Втайне, в то время как они притворяются, что смотрят друг другу в глаза, он подсчитывает: год, значит, один год, а сейчас апрель…
Эндерлин кивает.
– Пожалуйста! – говорит Бурри, словно чувствуя недоверие, и показывает эти цифры, черным по белому, то есть красным по белому. – Вот! – говорит он, вручая карточку, а потом Бурри откидывается в кресле, курит, ждет, добавляя только: – Полтора месяца назад у нас было еще 27 %.
Эндерлин читает: билирубин 2,3 %, но он не отваживается перевернуть карточку и прямо потребовать объяснения у Бурри, а молчит; как врач, Бурри знает, что известная апатия входит в данном случае в картину болезни, но хоть немножко интереса к своей удаче этот славный Эндерлин мог бы уж проявить, он считает, Бурри ведь не нужно оваций, но Эндерлин, когда он вот так держит карточку, слишком уж апатичен.
– Дорогой мой, – говорит он, – нам повезло.

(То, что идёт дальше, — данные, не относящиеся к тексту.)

(* ===== verification/SchedulerTheorems.v ===== *)
(** * What the scheduler guarantees

    The documented order of requests is a strict weak order, total on requests
    with different ids; the insertion sort realises it; the PCM demand serves
    the best request; aging is bounded and lets every waiting request reach the
    top priority; request ids are unique. *)

From Stdlib Require Import Bool Sorting.Sorted.
From S2P Require Import Prelude Platform Ranges Scheduler.

(** ** The order as a lexicographic key *)

Record key : Type := {
  k_class : Z; k_priority : Z; k_no_deadline : Z; k_deadline : Z; k_serial : Z; k_id : Z
}.

Definition klt (a b : key) : Prop :=
  k_class a < k_class b \/ k_class a = k_class b /\
  (k_priority b < k_priority a \/ k_priority a = k_priority b /\
  (k_no_deadline a < k_no_deadline b \/ k_no_deadline a = k_no_deadline b /\
  (k_deadline a < k_deadline b \/ k_deadline a = k_deadline b /\
  (k_serial a < k_serial b \/ k_serial a = k_serial b /\ k_id a < k_id b)))).

(** Higher effective priority, then an earlier deadline (none is latest), then
    arrival, then id. *)
Definition score_key (s : apta_internal_schedule_score_t) : key :=
  {| k_class := 0;
     k_priority := ss_effective_priority s;
     k_no_deadline := if ss_soft_deadline_monotonic_ns s =? 0 then 1 else 0;
     k_deadline := ss_soft_deadline_monotonic_ns s;
     k_serial := ss_enqueue_serial s;
     k_id := ss_request_id s |}.

Lemma score_better_key a b :
  apta_internal_scheduler_score_better a b = true <-> klt (score_key a) (score_key b).
Proof.
  unfold apta_internal_scheduler_score_better, klt, score_key. simpl.
  destruct (Z.eqb_spec (ss_effective_priority a) (ss_effective_priority b)); simpl; [|lia].
  destruct (Z.eqb_spec (ss_soft_deadline_monotonic_ns a) 0),
           (Z.eqb_spec (ss_soft_deadline_monotonic_ns b) 0); simpl; try lia.
  - destruct (Z.eqb_spec (ss_enqueue_serial a) (ss_enqueue_serial b)); simpl; lia.
  - destruct (Z.eqb_spec (ss_soft_deadline_monotonic_ns a) (ss_soft_deadline_monotonic_ns b));
      simpl; [|lia].
    destruct (Z.eqb_spec (ss_enqueue_serial a) (ss_enqueue_serial b)); simpl; lia.
Qed.

(** Requests that match a feature, in score order, before those that do not. *)
Definition request_key (feature : Z) (r : apta_internal_request_t) : key :=
  if apta_scheduler_request_matches_feature r feature
  then score_key (apta_internal_scheduler_score_request r)
  else {| k_class := 1; k_priority := 0; k_no_deadline := 0; k_deadline := 0;
          k_serial := 0; k_id := 0 |}.

Lemma request_better_key feature a b :
  apta_scheduler_request_better a b feature = true <->
  klt (request_key feature a) (request_key feature b).
Proof.
  unfold apta_scheduler_request_better, request_key.
  destruct (apta_scheduler_request_matches_feature a feature),
           (apta_scheduler_request_matches_feature b feature); simpl.
  - apply score_better_key.
  - unfold klt. simpl. split; [lia | done].
  - unfold klt. simpl. split; [done | lia].
  - unfold klt. simpl. split; [done | lia].
Qed.

Lemma klt_irrefl a : ~ klt a a.
Proof. unfold klt. lia. Qed.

Эндерлин возвращает карточку.
– 27 %! – говорит врач. – Мы тогда это скрыли от тебя, но так было, – говорит он, снимая трубку зазвонившего телефона, недовольный тем, что его прервали. Звонок не деловой, речь идет о регате через воскресенье, и Бурри, взглянув на Эндерлина в знак извинения, листает календарь, разговор оказывается недолгим, однако достаточно долгим, чтобы потом, раз уж их прервали, говорить не о билирубине, а о будущем, сперва об июньской регате, но главным образом о будущем Эндерлина, о его поездке в Гарвард, отложенной из-за болезни, о его карьере, стало быть, причем Эндерлин делает над собой усилие, чтобы говорить об этом как о реальности, усилие заговорщика, который должен скрывать то, что он знает о будущем.
– Два месяца, – говорит Бурри, – два-три месяца в Тараспе или Кьянчьяно, тебе, конечно, надо себя поберечь, это ясно, – говорит он и листает тот же календарь, где записаны его регаты. – Мергентхайм[19]
тоже неплохо.Он сам замечает, что повторяется, вообще-то ему это несвойственно, Эндерлин делает его неуверенным: по сути, он не говорит ничего, чего уже не сказал.
– Конечно, тебе надо себя поберечь, – говорит он и расстегивает свой белый халат.
Эндерлин делает над собой усилие.
– Кьянчьяно мне больше по душе, – говорит он.
– Как тебе угодно! – говорит Бурри и снимает свой белый халат, в сущности торопливо, но он не решается показать, что торопится. – Сегодня вторник, – говорит он, – в пятницу сделаем анализ еще раз.
И это он уже говорил.
– Гарвард ведь прекрасный город! – говорит Бурри, моя руки, потом вытирая их, и Эндерлин кивает. – 2,3 %, – говорит Бурри, словно нужно еще раз вернуться к этому, и комкает карточку, он получил эти данные по телефону, до того, как Эндерлин вошел в кабинет, цифры уже внесены в историю болезни, он бросает карточку в корзину для бумаг и говорит: – Не беспокойся.
С этими словами он надевает пиджак.
– Я знаю, – говорит он, немного из-за пиджака, – я всегда твердил о 1,5 % и заявлял, что не выпущу тебя раньше, я знаю, но вот увидишь, – говорит он и оглядывается, не забыл ли он чего-нибудь, – в пятницу мы сделаем анализ еще раз.